간 섬유증의 중증도는 전형적으로 간 생검 또는 순간 탄성측정법의 사용을 통하여 평가된다. 그러나, 간 생검은 높은 경제 및 노동 비용과 연관된 본질적으로 결함이 있는 양식이고; 매력적인 비-침습적 대안이기는 하지만 순간 탄성측정법은 널리 이용 가능하지 않고 간 섬유증의 역학에 관한 정보를 제공하지 않는다.
결론적으로, 환자에서 간 섬유증의 존재 및/또는 중증도를 평가하는 신규한 방법이 당업계에 필요하다. 특히, 질환이 진행될 가능성이 있거나 항-섬유화 요법에 반응할 가능성이 있는 개체를 식별하기 위해 임상적으로 사용될 수 있는 혈청학적 바이오마커는 매우 유용할 것이다.
요약
출원인은 현재 유형 XVIII 콜라겐의 간 특이적 이소형, 긴 및 중간 이소형을 정확하게 정량화할 수 있는 효소 결합 면역흡착 검정(ELISA) 바이오마커를 개발했으며 경증에서 중증 간 섬유증이 있는 환자에서 그 임상적 가치를 평가했다.
따라서, 제1 양태에서 본 발명은 (i) 환자로부터의 생체액 샘플을 유형 XVIII의 긴 및/또는 중간 이소형에 특이적으로 결합하고 유형 XVIII의 짧은 이소형에는 특이적으로 결합하지 않는 단일클론 항체와 접촉시키는 것; 및 (ii) 상기 샘플에서 상기 단일클론 항체와 펩티드 사이의 결합하는 양을 검출하고 측정하는 것을 포함하는 면역검정의 방법을 제공한다.
본 명세서에서 사용되는 바와 같이 용어 "결합의 양"은 환자 샘플에서 단일클론 항체와 펩티드 사이의 결합의 정량화를 지칭한다. 상기 정량화는 예를 들어 항체가 특이적으로 결합하는 펩티드의 알려진 농도를 함유하는 표준 샘플에서 결합의 측정된 값을 사용하여 생성된 캘리브레이션 곡선에 대해 환자 샘플에서 결합의 측정된 값을 비교함에 의해 결정될 수 있고, 이에 의해 항체가 환자 샘플에서 특이적으로 결합하는 펩티드의 양을 결정할 수 있다. 하기 제시된 실시예에서, 분광광도계 분석이 환자 샘플에서 그리고 캘리브레이션 곡선을 생성할 때 둘 모두에서 결합의 양을 측정하기 위해 사용되는 ELISA 방법이 사용된다. 그러나, 임의의 적합한 분석 방법이 사용될 수 있다.

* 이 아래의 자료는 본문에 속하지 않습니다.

Lemma inv_step (s s' : State) (n : nat) :
  inv sink_open s n -> step sink_open s s' -> exists n', inv sink_open s' n'.
Proof.
  intros I Hstep.
  destruct Hstep as [s t Hpc | s t Hpc | s t b d Hpc Hc Hb | s t Hpc Hc Hq
                    | s t d Hpc Hc Ht Hne | s t d Hpc Hc Ht Hb
                    | s t d Hpc Hl | s t d k Hpc Hk | s t d Hpc].
  - exists n. apply inv_quiet_move; [exact I | rewrite Hpc | ]; exact Logic.I.
  - exists n. apply inv_quiet_move; [exact I | rewrite Hpc | ]; exact Logic.I.
  - exists n. apply inv_quiet_move; [exact I | rewrite Hpc | ]; exact Logic.I.
  - exists n. apply inv_quiet_move; [exact I | rewrite Hpc | ]; exact Logic.I.
  - exists n. apply inv_quiet_move; [exact I | rewrite Hpc | ]; exact Logic.I.
  - (* the head is popped *)
    destruct I as (I1 & I2 & I3 & I4 & I5). exists n.
    unfold OutputOrder.inv, after_pop; simpl. repeat split.
    + exact I1.
    + destruct (Nat.eq_dec t0 t) as [->|Hne]; [reflexivity|].
      rewrite upd_other in H by exact Hne.
      destruct (I2 _ _ H) as [Hc' _]. congruence.
    + destruct (Nat.eq_dec t0 t) as [->|Hne].
      * rewrite upd_same in H. injection H as <-. exact Hb.
      * rewrite upd_other in H by exact Hne.
        destruct (I2 _ _ H) as [Hc' _]. congruence.
    + intros t' Ht'. injection Ht' as <-. exists d. apply upd_same.
    + destruct (Nat.eq_dec t0 t) as [->|Hne].
      * rewrite upd_same in H. discriminate.
      * rewrite upd_other in H by exact Hne. apply (I4 _ _ _ H).
    + destruct (Nat.eq_dec t0 t) as [->|Hne].
      * rewrite upd_same in H. discriminate.
      * rewrite upd_other in H by exact Hne. apply (I4 _ _ _ H).
    + destruct (output_lock s) as [t0|]; [|exact I5].
      destruct I5 as (d0 & k & m & Hd & Hn & Hb0 & Hlog).
      exists d0, k, m. repeat split; try assumption.
      rewrite upd_other; [exact Hd|]. intros ->. congruence.
  - (* the lock is taken *)
    destruct I as (I1 & I2 & I3 & I4 & I5). exists (S n).
    destruct (I2 _ _ Hpc) as [Hc Hb].
    unfold OutputOrder.inv, after_lock; simpl. repeat split.
    + rewrite I1. apply wrap64_succ.
    + destruct (Nat.eq_dec t0 t) as [->|Hne].
      * rewrite upd_same in H. discriminate.
      * rewrite upd_other in H by exact Hne.
        destruct (I2 _ _ H) as [Hc' _]. congruence.
    + destruct (Nat.eq_dec t0 t) as [->|Hne].
      * rewrite upd_same in H. discriminate.
      * rewrite upd_other in H by exact Hne.
        destruct (I2 _ _ H) as [Hc' _]. congruence.
    + discriminate.
    + destruct (Nat.eq_dec t0 t) as [->|Hne]; [reflexivity|].
      rewrite upd_other in H by exact Hne.
      destruct (I4 _ _ _ H) as [Hl' _]. congruence.
    + destruct (Nat.eq_dec t0 t) as [->|Hne].
      * rewrite upd_same in H. injection H as <- <-. lia.
      * rewrite upd_other in H by exact Hne.
        destruct (I4 _ _ _ H) as [Hl' _]. congruence.
    + exists d, 0%nat, n. rewrite upd_same. repeat split.
      * rewrite Hb. exact I1.
      * intros j. simpl. rewrite Hl in I5. apply I5.
  - (* one stream is written *)
    destruct I as (I1 & I2 & I3 & I4 & I5). exists n.
    destruct (I4 _ _ _ Hpc) as [Hl _]. rewrite Hl in I5.
    destruct I5 as (d0 & k0 & m & Hd & Hn & Hb0 & Hlog).
    rewrite Hpc in Hd. injection Hd as <- <-.
    unfold OutputOrder.inv, after_write; simpl. repeat split.
    + exact I1.
    + destruct (Nat.eq_dec t0 t) as [->|Hne].
      * rewrite upd_same in H. discriminate.
      * rewrite upd_other in H by exact Hne. apply (I2 _ _ H).
    + destruct (Nat.eq_dec t0 t) as [->|Hne].
      * rewrite upd_same in H. discriminate.
      * rewrite upd_other in H by exact Hne. apply (I2 _ _ H).
    + intros t' Hc. destruct (I3 _ Hc) as (d' & Hd'). exists d'.
      rewrite upd_other; [exact Hd'|]. intros ->. congruence.
    + destruct (Nat.eq_dec t0 t) as [->|Hne]; [exact Hl|].
      rewrite upd_other in H by exact Hne. apply (I4 _ _ _ H).
    + destruct (Nat.eq_dec t0 t) as [->|Hne].
      * rewrite upd_same in H. injection H as <- <-. lia.
      * rewrite upd_other in H by exact Hne. apply (I4 _ _ _ H).
    + rewrite Hl. exists d, (S k), m. rewrite upd_same.
      repeat split; try assumption.
      intros j. specialize (Hlog j). unfold OutputOrder.log_is in *.
      simpl. unfold write_sink.
      destruct (Nat.eq_dec j k) as [->|Hjk].
      * rewrite Nat.ltb_irrefl in Hlog.
        destruct (Nat.ltb_spec k (S k)) as [_|]; [|lia].
        destruct (Nat.ltb_spec k 5) as [_|]; [|lia]. simpl in *.
        destruct (sink_open k).
        -- rewrite upd_same, Hlog, Hb0, Hn. symmetry. apply ids_succ.
        -- exact Hlog.
      * assert (E : (j <? S k)%nat = (j <? k)%nat).
        { destruct (Nat.ltb_spec j (S k)), (Nat.ltb_spec j k);
            try reflexivity; lia. }
        rewrite E.
        destruct (sink_open k); [rewrite upd_other by exact Hjk|];
          exact Hlog.
  - (* the lock is released *)
    destruct I as (I1 & I2 & I3 & I4 & I5). exists n.
    destruct (I4 _ _ _ Hpc) as [Hl _]. rewrite Hl in I5.
    destruct I5 as (d0 & k0 & m & Hd & Hn & Hb0 & Hlog).
    rewrite Hpc in Hd. injection Hd as <- <-.
    unfold OutputOrder.inv, after_unlock; simpl. repeat split.
    + exact I1.
    + destruct (Nat.eq_dec t0 t) as [->|Hne].
      * rewrite upd_same in H. discriminate.
      * rewrite upd_other in H by exact Hne. apply (I2 _ _ H).
    + destruct (Nat.eq_dec t0 t) as [->|Hne].
      * rewrite upd_same in H. discriminate.
      * rewrite upd_other in H by exact Hne. apply (I2 _ _ H).
    + intros t' Hc. destruct (I3 _ Hc) as (d' & Hd'). exists d'.
      rewrite upd_other; [exact Hd'|]. intros ->. congruence.
    + destruct (Nat.eq_dec t0 t) as [->|Hne].
      * rewrite upd_same in H. discriminate.
      * rewrite upd_other in H by exact Hne.
        destruct (I4 _ _ _ H) as [Hl' _]. congruence.
    + destruct (Nat.eq_dec t0 t) as [->|Hne].
      * rewrite upd_same in H. discriminate.
      * rewrite upd_other in H by exact Hne. apply (I4 _ _ _ H).
    + intros j. specialize (Hlog j). unfold OutputOrder.log_is in *.
      simpl. destruct (Nat.ltb_spec j 5) as [Hj|Hj]; [exact Hlog|].
      simpl in *. destruct (j <? 5)%nat; exact Hlog.
Qed.

Lemma reachable_inv (s : State) :
  reachable sink_open s -> exists n, inv sink_open s n.
Proof.
  induction 1 as [|s s' _ [n I] Hstep].
  - exists 0%nat. apply inv_initial.
  - eapply inv_step; eassumption.
Qed.

(** C7: in every state the workers can reach, each of the five streams
    has received the block ids 0, 1, 2, ... in this order (as the 64-bit
    counter counts), without a gap; a thread that writes holds the lock and
    the block it popped when the head of the queue was
    [next_output_block_id], the counter having moved on since; a thread
    that waits for the lock has popped the block that is next; and a move
    either leaves the log of a stream alone or appends to it the id that
    follows its last one.  A thread comes to hold a block for writing
    only by popping it: the block was the top of the queue, no block of
    the queue had a smaller id, its id was [next_output_block_id], and the
    move took exactly this block out of the queue; it starts to write only
    from there, by the move that takes the lock and increments
    [next_output_block_id], before anything of the block is written; and
    the queue changes by a push or by such a pop only. *)
Theorem ordered_output (s : State) :
  reachable sink_open s ->
  (forall k, exists n, sink_log s k = ids n)
  /\ (forall t d k, pc s t = Writing d k ->
        output_lock s = Some t
        /\ next_output_block_id s = wrap64 (block_id d + 1))
  /\ (forall t d, pc s t = WaitLock d ->
        in_critical s = Some t /\ block_id d = next_output_block_id s)
  /\ (forall s' k, step sink_open s s' ->
        sink_log s' k = sink_log s k
        \/ exists n t d,
             pc s t = Writing d k /\ output_lock s = Some t
             /\ block_id d = wrap64 (Z.of_nat n)
             /\ sink_log s k = ids n
             /\ sink_log s' k = ids (S n))
  /\ (forall s' t d, step sink_open s s' ->
        pc s' t = WaitLock d ->
        pc s t = WaitLock d
        \/ (pc s t = AtDrain
            /\ pq_top (output_queue s) = Some d
            /\ (forall d', In d' (output_queue s) ->
                  block_id d <= block_id d')
            /\ block_id d = next_output_block_id s
            /\ output_queue s' = pq_pop (output_queue s)
            /\ Permutation (output_queue s) (d :: output_queue s')
            /\ next_output_block_id s' = next_output_block_id s
            /\ sink_log s' = sink_log s))
  /\ (forall s' t d k, step sink_open s s' ->
        pc s' t = Writing d k ->
        pc s t = Writing d k
        \/ (exists k', k = S k' /\ pc s t = Writing d k')
        \/ (k = 0%nat /\ pc s t = WaitLock d
            /\ next_output_block_id s'
               = wrap64 (next_output_block_id s + 1)
            /\ output_queue s' = output_queue s
            /\ sink_log s' = sink_log s))
  /\ (forall s', step sink_open s s' ->
        output_queue s' = output_queue s
        \/ (exists t d, pc s t = Classifying (block_id d)
                        /\ output_queue s' = d :: output_queue s)
        \/ (exists t d, pc s t = AtDrain /\ pc s' t = WaitLock d
                        /\ pq_top (output_queue s) = Some d
                        /\ output_queue s' = pq_pop (output_queue s))).
Proof.
  intros R. destruct (reachable_inv s R) as (n & I1 & I2 & I3 & I4 & I5).
  split; [|split; [|split; [|split; [|split; [|split]]]]].
  - intros k. destruct (output_lock s) as [t|].
    + destruct I5 as (d & k0 & m & _ & _ & _ & Hlog).
      specialize (Hlog k). unfold log_is in Hlog.
      destruct (k <? k0)%nat, ((k <? 5)%nat && sink_open k);
        eauto; exists 0%nat; exact Hlog.
    + specialize (I5 k). unfold log_is in I5.
      destruct ((k <? 5)%nat && sink_open k);
        eauto; exists 0%nat; exact I5.
  - intros t d k Hpc. destruct (I4 _ _ _ Hpc) as [Hl _].
    split; [exact Hl|]. rewrite Hl in I5.
    destruct I5 as (d0 & k0 & m & Hd & Hn & Hb & _).
    rewrite Hpc in Hd. injection Hd as <- <-.
    rewrite I1, Hn, Hb. symmetry. apply wrap64_succ.
  - exact I2.
  - intros s' k Hstep.
    destruct Hstep as [s t Hpc | s t Hpc | s t b d Hpc Hc Hb | s t Hpc Hc Hq
                      | s t d Hpc Hc Ht Hne | s t d Hpc Hc Ht Hb
                      | s t d Hpc Hl | s t d k0 Hpc Hk | s t d Hpc];
      try (left; reflexivity).
    simpl. unfold write_sink.
    destruct (sink_open k0) eqn:Ho; [|left; reflexivity].
    destruct (Nat.eq_dec k k0) as [->|Hne];
      [|left; apply upd_other; exact Hne].
    right. destruct (I4 _ _ _ Hpc) as [Hl _]. rewrite Hl in I5.
    destruct I5 as (d0 & k1 & m & Hd & Hn & Hb & Hlog).
    rewrite Hpc in Hd. injection Hd as <- <-.
    specialize (Hlog k0). rewrite Nat.ltb_irrefl in Hlog.
    unfold log_is in Hlog. rewrite Ho in Hlog.
    destruct (Nat.ltb_spec k0 5) as [_|]; [|lia]. simpl in Hlog.
    exists m, t, d. repeat split; try assumption.
    rewrite upd_same, Hlog, Hb. symmetry. apply ids_succ.
  - intros s' t d Hstep Hpc'.
    destruct Hstep as [s t0 Hpc | s t0 Hpc | s t0 b d0 Hpc Hc Hb
                      | s t0 Hpc Hc Hq
                      | s t0 d0 Hpc Hc Ht Hne | s t0 d0 Hpc Hc Ht Hb
                      | s t0 d0 Hpc Hl | s t0 d0 k0 Hpc Hk | s t0 d0 Hpc];
      simpl in Hpc';
      (destruct (Nat.eq_dec t t0) as [->|Hneq];
       [rewrite upd_same in Hpc'
       |rewrite upd_other in Hpc' by exact Hneq; left; exact Hpc']);
      try discriminate.
    injection Hpc' as ->. right. simpl.
    split; [exact Hpc|]. split; [exact Ht|].
    split; [apply pq_top_min; exact Ht|]. split; [exact Hb|].
    split; [reflexivity|]. split; [apply pq_pop_perm; exact Ht|].
    split; reflexivity.
  - intros s' t d k Hstep Hpc'.
    destruct Hstep as [s t0 Hpc | s t0 Hpc | s t0 b d0 Hpc Hc Hb
                      | s t0 Hpc Hc Hq
                      | s t0 d0 Hpc Hc Ht Hne | s t0 d0 Hpc Hc Ht Hb
                      | s t0 d0 Hpc Hl | s t0 d0 k0 Hpc Hk | s t0 d0 Hpc];
      simpl in Hpc';
      (destruct (Nat.eq_dec t t0) as [->|Hneq];
       [rewrite upd_same in Hpc'
       |rewrite upd_other in Hpc' by exact Hneq; left; exact Hpc']);
      try discriminate.
    + injection Hpc' as -> <-. right; right. simpl.
      repeat split; try reflexivity. exact Hpc.
    + injection Hpc' as -> <-. right; left. exists k0.
      split; [reflexivity | exact Hpc].
  - intros s' Hstep.
    destruct Hstep as [s t0 Hpc | s t0 Hpc | s t0 b d0 Hpc Hc Hb
                      | s t0 Hpc Hc Hq
                      | s t0 d0 Hpc Hc Ht Hne | s t0 d0 Hpc Hc Ht Hb
                      | s t0 d0 Hpc Hl | s t0 d0 k0 Hpc Hk | s t0 d0 Hpc];
      try (left; reflexivity).
    + right; left. exists t0, d0. rewrite Hb. split; [exact Hpc|].
      reflexivity.
    + right; right. exists t0, d0. simpl. rewrite upd_same.
      repeat split; assumption.
Qed.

바람직한 실시형태에서, 환자 샘플은 간 섬유증이 있는 환자로부터 유래하고 방법은 환자가 항섬유화 약물로의 치료에 반응할 가능성을 평가하기 위한 것이다. 방법은 추가로: (iii) 단계 (ii)에서 측정된 상기 단일클론 항체의 결합의 양을 치료에 대한 반응자와 연관된 값 및/또는 비-반응자와 연관된 값 및/또는 미리 결정된 는컷-오프 값과의 상관성을 보는 것을 포함할 수 있다. 환자 샘플은 만성 간 질환이 있는 환자로부터의 것일 수 있다. 환자 샘플은, 예를 들어, 바이러스성 간염, 알코올성 간 질환 또는 비-알코올성 지방간 질환이 있는 환자로부터의 것일 수 있다.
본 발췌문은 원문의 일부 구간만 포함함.